Secretary of the North Carolina Department of Environment and Natural Resources
- In office 1992–1997
- Governor: Jim Hunt
- Preceded by: William W. Cobey, Jr.
- Succeeded by: Wayne McDevitt

Mayor of Chapel Hill, North Carolina
- In office 1987–1991
- Preceded by: James Wallace
- Succeeded by: Ken Broun

Personal details
- Born: April 11, 1937 Knoxville, Tennessee
- Died: May 31, 2015 (aged 78) Chapel Hill, North Carolina
- Party: Democratic
- Spouse: Mary Howes
- Children: Three
- Alma mater: Wittenberg University (B.A.) University of North Carolina at Chapel Hill Harvard University
- Profession: Politician

= Jonathan Howes =

American politician (1937–2015)

Jonathan Howes (April 11, 1937 – May 31, 2015) was an American politician and urban planner. He served as the director of the Center for Urban and Regional Studies at the University of North Carolina at Chapel Hill from 1970 until 1993. Howes began his political career as an elected member of the Chapel Hill Town Council from 1975 to 1987. He was then elected Mayor of Chapel Hill for two consecutive terms from 1987 to 1991. In 1991, North Carolina Governor Jim Hunt appointed Howes as Secretary of the North Carolina Department of Environment and Natural Resources, a state cabinet position he held from 1992 to 1997.

==Biography==

===Early life and career===
Howes was raised in Fountain City, Tennessee, a neighborhood in northern Knoxville. He first visited Chapel Hill, North Carolina, in 1955 as a prospective student on high school student visitation to University of North Carolina at Chapel Hill (UNC). He enrolled at UNC as a freshman. However, he transferred to Wittenberg University after his freshman years with the goal of originally becoming a Lutheran minister. He received his bachelor's degree from Wittenberg in 1959. Howes re-enrolled at UNC for his graduate studies in 1959, obtaining a master's degree in city and regional planning.

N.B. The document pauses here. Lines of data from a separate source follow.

Lemma get_set_other (key k' : string) (e : RateLimitEntry) (store : Store) :
  String.eqb key k' = false -> get k' (set key e store) = get k' store.
Proof.
  intro Hne. induction store as [|[k e0] rest IH]; cbn [set get].
  - now rewrite Hne.
  - destruct (String.eqb k key) eqn:E; cbn [get].
    + apply String.eqb_eq in E. subst k. now rewrite Hne.
    + destruct (String.eqb k k'); auto.
Qed.

(** A call for one key leaves the entries of the other keys alone. *)
Lemma check_other_key (key k' : string) (now : Z) (store : Store) :
  String.eqb key k' = false ->
  get k' (snd (check maxRequests windowMs key now store)) = get k' store.
Proof.
  intro Hne. unfold check.
  destruct (get key store) as [e|]; cbn [snd]; [|now apply get_set_other].
  destruct (now >? resetAt e); cbn [snd]; [now apply get_set_other|].
  destruct (count e >=? maxRequests); cbn [snd]; [reflexivity | now apply get_set_other].
Qed.

(** The timer leaves an entry whose window is still open. *)
Lemma get_cleanup (key : string) (now : Z) (e : RateLimitEntry) (store : Store) :
  get key store = Some e -> now <= resetAt e -> get key (cleanup now store) = Some e.
Proof.
  intros Hget Hnow. induction store as [|[k e0] rest IH]; [discriminate|].
  cbn [get] in Hget. cbn [cleanup filter snd].
  destruct (String.eqb k key) eqn:Ek.
  - injection Hget as ->.
    replace (now >? resetAt e) with false
      by (symmetry; rewrite Z.gtb_ltb; apply Z.ltb_ge; lia).
    cbn [negb get]. now rewrite Ek.
  - destruct (negb (now >? resetAt e0)); cbn [get]; [rewrite Ek|]; now apply IH.
Qed.

(** Inside a window that is open for [key] with [c] calls counted, the
    next calls for [key] are allowed until the count reaches the limit. *)
Lemma allowed_in_window (key : string) (events : list Event) (store : Store)
    (c r : Z) :
  get key store = Some {| count := c; resetAt := r |} ->
  Forall (in_window key r) events ->
  Z.of_nat (allowed_calls maxRequests windowMs key events store)
  = Z.min (Z.of_nat (List.length (calls_for key events))) (Z.max 0 (maxRequests - c)).
Proof.
  revert store c. induction events as [|[k now|now] rest IH]; intros store c Hget Hall.
  - cbn. lia.
  - inversion Hall as [|? ? Hnow Hrest]; subst. cbn [in_window] in Hnow.
    cbn [allowed_calls calls_for filter is_call_for].
    destruct (check maxRequests windowMs k now store) as [v store'] eqn:Hc.
    destruct (String.eqb k key) eqn:Ek.
    + apply String.eqb_eq in Ek. subst k. specialize (Hnow eq_refl).
      unfold check in Hc. rewrite Hget in Hc. cbn [count resetAt] in Hc.
      replace (now >? r) with false in Hc by (symmetry; rewrite Z.gtb_ltb; apply Z.ltb_ge; lia).
      destruct (c >=? maxRequests) eqn:Hfull.
      * injection Hc as <- <-. cbn [allowed andb List.length].
        rewrite Nat.add_0_l, (IH store c Hget Hrest).
        apply Z.geb_le in Hfull. unfold calls_for. lia.
      * injection Hc as <- <-. cbn [allowed andb List.length].
        rewrite Nat2Z.inj_add, (IH _ (c + 1) (get_set_same _ _ _) Hrest).
        rewrite Z.geb_leb in Hfull. apply Z.leb_gt in Hfull. unfold calls_for. lia.
    + cbn [andb]. rewrite Nat.add_0_l.
      apply (IH store' c); [|exact Hrest].
      replace store' with (snd (check maxRequests windowMs k now store))
        by (now rewrite Hc).
      rewrite check_other_key by assumption. exact Hget.
  - inversion Hall as [|? ? Hnow Hrest]; subst. cbn [in_window] in Hnow.
    cbn [allowed_calls calls_for filter is_call_for].
    apply (IH _ c); [|exact Hrest].
    now apply get_cleanup.
Qed.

He moved to Washington, D.C., in 1960 to take a position within the federal Department of Housing and Urban Development during the Kennedy administration. In 1966, Howes completed another master's degree in public administration from Harvard University.

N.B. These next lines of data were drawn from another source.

(* ===== verification/Http.v ===== *)
(** * The authenticated request client: [httpForm] and [httpGet]
    (main.ts 616-786), with [debug] and [redactString] (162-191)

    Every call to the blog goes through [httpForm] (a form-encoded POST) or
    [httpGet].  Both strip one trailing slash from [baseUrl], authenticate
    according to [authMode] (the three content-changing endpoints are always
    signed), try [base/?rest-api=<endpoint>] and, on any failure, retry once
    at [base/index.php?rest-api=<endpoint>], then throw one error that names
    both failures, the endpoint, the auth mode and the base URL.  A response
    succeeds when its status is 200, its text parses as JSON and
    [data.code === 0 || data.success]; [attempt] is that shared step.

    [debug] prints to the console only when [enableDebug] is set, each
    argument passed through [redactString] (strings) or
    [redactString(JSON.stringify(..))] (objects).

    [URLSearchParams(...).toString()] is [form_serialize]: the
    application/x-www-form-urlencoded serializer over the UTF-8 bytes. *)

From stdpp Require Import gmap.
From S2P Require Import Prelude JsString Regex RegexParse JsValue Escape Md5 World.

Open Scope js_scope.
Open Scope plugin_scope.

(** ** Redaction and debug output *)

(** The regex of line 189, whose source contains double quotes. *)
Definition req_sign_rx : regexp :=
  rx_literal ([34%N] ++ "req_sign" ++ [34%N] ++ "\s*:\s*" ++ [34%N] ++ "[a-fA-F0-9]{16,}" ++ [34%N]) "g".

(** Lines 185-188 of [redactString]: every occurrence of the API key
    becomes [***]; [None] where [new RegExp] throws. *)
Definition redact_api_key (st : settings) (s : jstr) : option jstr :=
  if bool_decide (apiKey st = []) then Some s
  else option_map (fun rx => js_replace rx s (RepStr "***"))
                  (new_regexp (escapeRegExp (apiKey st)) "g").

In 1970, Howes and his family returned to Chapel Hill from the D.C. area to become the director of the Center for Urban and Regional Studies at the University of North Carolina at Chapel Hill. He served as the center's director for 23 years, from 1970 to 1993.

===Political career===
Howes was elected to the Chapel Hill Town Council in 1975 and served on continuously until 1987. He was elected Mayor of Chapel Hill in 1987, serving two terms until 1991. Howes focused on improving relations between UNC and the larger Chapel Hill community during his tenure as mayor. Under Howes, Chapel Hill constructed a new town hall, library, and expanded city parks and greenspaces. Additional neighborhoods were also annexed to Chapel Hill in 1990, which required attention to community relations.

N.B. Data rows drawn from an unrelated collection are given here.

(* ===== verification/Redact.v ===== *)
(** * Redaction of the API key in debug output: [redactString] (main.ts 183-191)

    [redactString] first replaces every occurrence of the API key by [***]
    with [new RegExp(escapeRegExp(apiKey), 'g')].  By [Escape.v] that
    pattern is the literal key, so the global [replace] is a plain
    left-to-right replacement of the key; this file proves it equal to the
    reference [replace_all_lit], a scan that at each position either
    replaces an occurrence or copies one code unit, and shows that the
    result no longer contains the key when the key has no [*] (a key made
    of or containing [*] can survive: [***] is what is written back). *)

From stdpp Require Import gmap.
From S2P Require Import Prelude JsString Regex RegexParse JsValue Escape Md5 World Http.

Open Scope js_scope.

(** ** The reference: replacing a literal string *)

(** At each position: an occurrence of [k] is replaced by [r] and skipped,
    otherwise one unit is copied. *)
Fixpoint replace_all_lit (fuel : nat) (k r t : jstr) : jstr :=
  match fuel with
  | 0 => t
  | S f =>
    match t with
    | [] => []
    | u :: t' =>
      if js_starts_with t k then r ++ replace_all_lit f k r (drop (length k) t)
      else u :: replace_all_lit f k r t'
    end
  end.

(** ** A literal pattern is a prefix test *)

Section Literal.
Context (ml : bool) (s : jstr).

Lemma mt_lit {R} k : forall i c (kont : nat -> caps -> option R),
  mt false ml s (re_lit k) i c kont =
  if js_starts_with (drop i s) k then kont (i + length k) c else None.
Proof.
  induction k as [|a k IH]; intros i c kont.
  - simpl. rewrite Nat.add_0_r. reflexivity.
  - assert (Hseq : mt false ml s (re_lit (a :: k)) i c kont
                   = mt false ml s (ch a) i c (fun j c' => mt false ml s (re_lit k) j c' kont))
      by (destruct k; reflexivity).
    rewrite Hseq. cbn [mt ch]. destruct (s !! i) as [u|] eqn:Hu.
    + rewrite (drop_S _ _ _ Hu). cbn [js_starts_with]. rewrite IH.
      unfold cls_has, in_ranges. cbn [existsb fst snd xorb].
      destruct (N.eqb_spec a u) as [->|Hne].
      * rewrite N.leb_refl. cbn. rewrite Nat.add_succ_r. reflexivity.
      * replace (N.leb a u && N.leb u a) with false; [reflexivity|].
        symmetry. apply andb_false_iff.
        destruct (N.leb_spec a u), (N.leb_spec u a); auto. exfalso. apply Hne. lia.
    + rewrite drop_ge by (apply lookup_ge_None_1 in Hu; exact Hu). reflexivity.
Qed.

Context (k : jstr) (g : bool).
#[local] Abbreviation rx := (RegExp (re_lit k) g false ml).

Lemma exec_at_lit i :
  exec_at rx s i = if js_starts_with (drop i s) k then Some (i + length k, []) else None.
Proof. unfold exec_at. apply mt_lit. Qed.

Lemma search_fuel_lit : forall f i, i <= length s -> length s + 1 < f + i ->
  search_fuel rx s f i = option_map (fun j => MRec j (j + length k) []) (find_from k (drop i s) i).
Proof.
  induction f as [|f IH]; intros i Hi Hf; [lia|].
  cbn [search_fuel]. rewrite exec_at_lit.
  destruct (js_starts_with (drop i s) k) eqn:Hs.
  - rewrite find_from_hit by exact Hs. reflexivity.
  - destruct (Nat.ltb_spec i (length s)) as [Hlt|Hge].
    + destruct (lookup_lt_is_Some_2 s i Hlt) as [u Hu].
      rewrite (drop_S _ _ _ Hu) in Hs |- *. rewrite find_from_skip by exact Hs.
      apply IH; lia.
    + rewrite drop_ge in Hs |- * by lia. simpl. rewrite Hs. reflexivity.
Qed.

Lemma search_lit i : i <= length s ->
  search rx s i = option_map (fun j => MRec j (j + length k) []) (find_from k (drop i s) i).
Proof. intros Hi. apply search_fuel_lit; lia. Qed.

End Literal.

(** ** The global replace of a literal pattern *)

Lemma all_matches_fuel_same rx s f i i' :
  search rx s i = search rx s i' -> all_matches_fuel rx s f i = all_matches_fuel rx s f i'.
Proof. intros H. destruct f; [reflexivity|]. cbn [all_matches_fuel]. rewrite H. reflexivity. Qed.

Lemma replace_all_lit_none f k r t j :
  find_from k t j = None -> replace_all_lit f k r t = t.
Proof.
  revert f j. induction t as [|u t IH]; intros [|f] j H; try reflexivity.
  apply find_from_none_cons in H as [Hs H]. cbn [replace_all_lit]. rewrite Hs.
  f_equal. exact (IH f (S j) H).
Qed.

Section GlobalLiteral.
Context (ml : bool) (s k r : jstr).
Hypothesis Hk : k <> [].
Hypothesis Hr : forall u, u ∈ r -> u <> 36%N.
#[local] Abbreviation rx := (RegExp (re_lit k) true false ml).

Lemma replace_one_lit m : replace_one rx s (RepStr r) m = r.
Proof. apply get_substitution_plain. intros Hin. exact (Hr _ Hin eq_refl). Qed.

Lemma find_from_at t j : find_from k t j = Some j -> js_starts_with t k = true.
Proof.
  intros H. destruct t as [|u t]; simpl in H; destruct (js_starts_with _ k) eqn:E; auto.
  - discriminate.
  - apply find_from_bounds in H. lia.
Qed.

(** A match of [k] at [i] is replaced and skipped. *)
Lemma all_matches_hit f i : i <= length s -> js_starts_with (drop i s) k = true ->
  all_matches_fuel rx s (S f) i = MRec i (i + length k) [] :: all_matches_fuel rx s f (i + length k).
Proof.
  intros Hi Hs. cbn [all_matches_fuel]. rewrite (search_lit ml s k true i Hi), find_from_hit by exact Hs.
  cbn [option_map m_end m_start]. destruct k; [congruence|].
  rewrite (proj2 (Nat.eqb_neq _ _)) by (simpl; lia). reflexivity.
Qed.

(** Before the next match, a unit is copied. *)
Lemma splice_copy i u ms : s !! i = Some u ->
  (match ms with m :: _ => i < m_start m | [] => True end) ->
  splice rx s (RepStr r) i ms = u :: splice rx s (RepStr r) (S i) ms.
Proof.
  intros Hu Hm. destruct ms as [|m ms]; cbn [splice].
  - apply (drop_S _ _ _ Hu).
  - rewrite (sub_cons s i (m_start m) u Hu Hm). reflexivity.
Qed.

(** The text from [i] on, with its matches replaced, is the reference on
    the suffix [drop i s]. *)
Lemma splice_lit : forall n i f g, length s - i < n -> i <= length s -> n <= f -> n <= g ->
  splice rx s (RepStr r) i (all_matches_fuel rx s f i) = replace_all_lit g k r (drop i s).
Proof.
  induction n as [|n IH]; intros i f g Hn Hi Hf Hg; [lia|].
  destruct f as [|f]; [lia|]. destruct g as [|g]; [lia|].
  destruct (find_from k (drop i s) i) as [j|] eqn:Hj.
  - pose proof (find_from_bounds _ _ _ _ Hj) as Hb. rewrite length_drop in Hb.
    assert (Hk1 : 1 <= length k) by (destruct k; [congruence|simpl; lia]).
    destruct (Nat.eq_dec j i) as [->|Hne].
    + apply find_from_at in Hj. rewrite (all_matches_hit f i Hi Hj). cbn [splice m_start m_end].
      rewrite sub_nil, replace_one_lit.
      destruct (drop i s) as [|u t] eqn:Hd; [destruct k; [congruence|discriminate]|].
      cbn [replace_all_lit]. rewrite Hj, <- Hd, drop_drop. cbn [app]. f_equal.
      apply IH; lia.
    + destruct (lookup_lt_is_Some_2 s i ltac:(lia)) as [u Hu].
      rewrite (drop_S _ _ _ Hu) in Hj |- *.
      destruct (js_starts_with (u :: drop (S i) s) k) eqn:Hs.
      { rewrite find_from_hit in Hj by exact Hs. congruence. }
      rewrite find_from_skip in Hj by exact Hs.
      assert (Hse : search rx s i = search rx s (S i)).
      { rewrite !search_lit by lia. rewrite (drop_S _ _ _ Hu), find_from_skip, Hj by exact Hs.
        reflexivity. }
      rewrite (all_matches_fuel_same rx s (S f) i (S i) Hse).
      rewrite (splice_copy i u _ Hu).
      * cbn [replace_all_lit]. rewrite Hs. f_equal. apply IH; lia.
      * cbn [all_matches_fuel]. rewrite search_lit, Hj by lia. simpl. lia.
  - cbn [all_matches_fuel]. rewrite (search_lit ml s k true i Hi), Hj. cbn [option_map splice].
    symmetry. exact (replace_all_lit_none (S g) k r _ i Hj).
Qed.

(** The global [replace] of a literal pattern is the reference scan. *)
Lemma js_replace_lit : js_replace rx s (RepStr r) = replace_all_lit (S (length s)) k r s.
Proof.
  unfold js_replace, all_matches. cbn [rx_global].
  rewrite (splice_lit (S (length s)) 0 (length s + 2) (S (length s))) by lia.
  reflexivity.
Qed.

End GlobalLiteral.

(** ** What the reference leaves of the key *)

Section NoKey.
Context (k r : jstr).
Hypothesis Hk : k <> [].
Hypothesis Hr : r <> [].

Lemma js_starts_with_nil_r p : js_starts_with [] p = true -> p = [].
Proof. destruct p; [reflexivity|discriminate]. Qed.

(** A prefix of the output made of units foreign to [r] is a prefix of the input. *)
Lemma replace_all_lit_prefix : forall f t p, (forall u, u ∈ p -> u ∉ r) ->
  js_starts_with (replace_all_lit f k r t) p = true -> js_starts_with t p = true.
Proof.
  induction f as [|f IH]; intros t p Hp H; [exact H|].
  destruct p as [|c p]; [destruct t; reflexivity|].
  destruct t as [|u t]; [discriminate|]. cbn [replace_all_lit] in H.
  destruct (js_starts_with (u :: t) k).
  - destruct r as [|x r']; [congruence|]. cbn in H. apply andb_true_iff in H as [Hc _].
    apply N.eqb_eq in Hc. subst. exfalso. apply (Hp x); left.
  - cbn [js_starts_with] in H |- *. apply andb_true_iff in H as [Hc H].
    rewrite Hc. apply (IH t p); [|exact H]. intros v Hv. apply Hp. right. exact Hv.
Qed.

(** Units foreign to [k]'s first unit cannot start an occurrence. *)
Lemma find_from_app_foreign a b j j' : (forall u, u ∈ k -> u ∉ a) ->
  find_from k b j = None -> find_from k (a ++ b) j' = None.
Proof.
  intros Ha Hb. revert j'. induction a as [|x a IH]; intros j'.
  - exact (find_from_shift _ _ _ _ Hb).
  - destruct k as [|c k'] eqn:E; [congruence|]. cbn [app find_from js_starts_with].
    rewrite (proj2 (N.eqb_neq c x)) by (intros ->; apply (Ha x); left; set_solver).
    cbn [andb]. apply IH. intros u Hu Hin. apply (Ha u Hu). right. exact Hin.
Qed.

Lemma replace_all_lit_no_key : (forall u, u ∈ k -> u ∉ r) ->
  forall f t j, length t < f -> find_from k (replace_all_lit f k r t) j = None.
Proof.
  intros Hkr. induction f as [|f IH]; intros t j Hf; [lia|].
  destruct t as [|u t].
  - cbn. destruct k; [congruence|reflexivity].
  - assert (Hl : 1 <= length k) by (destruct k; [congruence|simpl; lia]).
    destruct (js_starts_with (u :: t) k) eqn:Hs.
    + cbn [replace_all_lit]. rewrite Hs. apply (find_from_app_foreign _ _ j); [exact Hkr|].
      apply IH. rewrite length_drop. simpl in *. lia.
    + assert (Ho : js_starts_with (replace_all_lit (S f) k r (u :: t)) k = false).
      { destruct (js_starts_with (replace_all_lit (S f) k r (u :: t)) k) eqn:E; [|reflexivity].
        apply replace_all_lit_prefix in E; [congruence|exact Hkr]. }
      cbn [replace_all_lit] in Ho |- *. rewrite Hs in Ho |- *.
      cbn [find_from]. rewrite Ho. apply IH. simpl in Hf. lia.
Qed.

End NoKey.

(** ** The key pass of [redactString] *)

Lemma js_includes_none s pat : find_from pat s 0 = None -> js_includes s pat = false.
Proof.
  intros H. unfold js_includes, js_index_of.
  replace (clamp (length s) 0) with 0 by (unfold clamp; lia). rewrite drop_0, H. reflexivity.
Qed.

Lemma stars_plain : forall u, u ∈ "***" -> u <> 36%N.
Proof. intros u Hu. repeat (apply elem_of_cons in Hu as [->|Hu]; [discriminate|]). set_solver. Qed.

Lemma stars_foreign (k : jstr) : 42%N ∉ k -> forall u, u ∈ k -> u ∉ "***".
Proof. intros H u Hu Hs. apply H. repeat (apply elem_of_cons in Hs as [<-|Hs]; [exact Hu|]). set_solver. Qed.

(** C26: The key pass of [redactString] is the reference replacement of
    the key by [***]: it never throws, and with an empty key it copies the
    text. *)
Theorem redact_api_key_reference st s :
  redact_api_key st s =
  Some (if bool_decide (apiKey st = []) then s else replace_all_lit (S (length s)) (apiKey st) "***" s).
Proof.
  unfold redact_api_key. case_bool_decide as Hk; [reflexivity|].
  rewrite (escape_parse_lit _ "g" true false false) by reflexivity. cbn [option_map].
  f_equal. apply js_replace_lit; [exact Hk|exact stars_plain].
Qed.

(** C25: When the API key is not empty and has no [*], the key pass of
    [redactString] returns the reference replacement of the key by [***],
    and that text no longer contains the key. *)
Theorem redact_api_key_removes st s :
  apiKey st <> [] -> 42%N ∉ apiKey st ->
  redact_api_key st s = Some (replace_all_lit (S (length s)) (apiKey st) "***" s) /\
  js_includes (replace_all_lit (S (length s)) (apiKey st) "***" s) (apiKey st) = false.
Proof.
  intros Hk Hs. unfold redact_api_key. rewrite bool_decide_eq_false_2 by exact Hk.
  rewrite (escape_parse_lit _ "g" true false false) by reflexivity. cbn [option_map].
  rewrite js_replace_lit by (exact Hk || exact stars_plain). split; [reflexivity|].
  apply js_includes_none, replace_all_lit_no_key; [exact Hk|discriminate|exact (stars_foreign _ Hs)|lia].
Qed.

(** Settings with the given API key and debug output on. *)
Definition with_key (k : jstr) : settings :=
  Settings "https://blog.example" "apikey" k "1" "" false false true "none" true.

(** ** Witnesses *)

Lemma redact_api_key_removes_witness :
  apiKey (with_key "s3cret") <> [] /\ (42%N ∉ apiKey (with_key "s3cret")) /\
  redact_api_key (with_key "s3cret") "key=s3cret&k2=s3cret"
  = Some (replace_all_lit 21 (apiKey (with_key "s3cret")) "***" "key=s3cret&k2=s3cret") /\
  js_includes (replace_all_lit 21 (apiKey (with_key "s3cret")) "***" "key=s3cret&k2=s3cret")
    (apiKey (with_key "s3cret")) = false.
Proof.
  assert (H1 : apiKey (with_key "s3cret") <> []) by discriminate.
  assert (H2 : 42%N ∉ apiKey (with_key "s3cret")) by (apply (bool_decide_unpack (42%N ∉ apiKey (with_key "s3cret"))); vm_compute; exact I).
  split; [exact H1|]. split; [exact H2|].
  exact (redact_api_key_removes (with_key "s3cret") "key=s3cret&k2=s3cret" H1 H2).
Defined.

As Mayor of Chapel Hill, Howes also contributed his expertise on regional planning during his tenure on as the Triangle J Council of Governments.

North Carolina Governor Jim Hunt appointed Howes as Secretary of the North Carolina Department of Environment and Natural Resources in 1992. Under Howes, the state government established the North Carolina Parks and Recreation Trust Fund, which provides funding for coastal access programs, state parks and local recreational areas. He served as Secretary for five years, from 1992 to 1997. Howes was later awarded the Order of the Long Leaf Pine, North Carolina's highest honor, for his contributions as secretary.

===Return to UNC===
In 1997, Howes was appointed Special Assistant to the Chancellor James Moeser for Community Affairs at UNC-Chapel Hill. Howes served as the Special Assistant for both Chancellor Moeser and his successor, Holden Thorp, until his retirement from UNC in 2010.

Howes oversaw UNC's "town-gown" relations between the university and the larger community as a special assistant to the chancellor. He and David Godschalk, a former Chapel Hill Town Council member and professor emeritus at the UNC Department of City and Regional Planning, co-chaired the 2000 Campus Master Plan project, which oversaw the planned 6 million square foot expansion of the existing UNC Chapel Hill campus.

In addition to his positions at UNC, Howes served as the interim general manager of WUNC Radio, the flagship National Public Radio member station for the Research Triangle area of North Carolina, from 2001 to 2002, while the station sought a permanent general manager. He was also a member of WUNC's Community Advisory Board. He served as the interim director of the North Carolina Botanical Garden for almost four months in 2015.

Jonathan Howes died of complications from heart disease at UNC Hospitals in Chapel Hill on May 31, 2015, at the age of 78. He was survived by his wife of 55 years, Mary Howes; their three children – Anne Anderson, Betsy Howes-Bean and Bo Howes; and eight grandchildren – Margaret, Elizabeth Karen, and David (Anne), Benjamin, and Rebecca (Betsy), and Jonathan, Maxwell, and Matthew (Bo).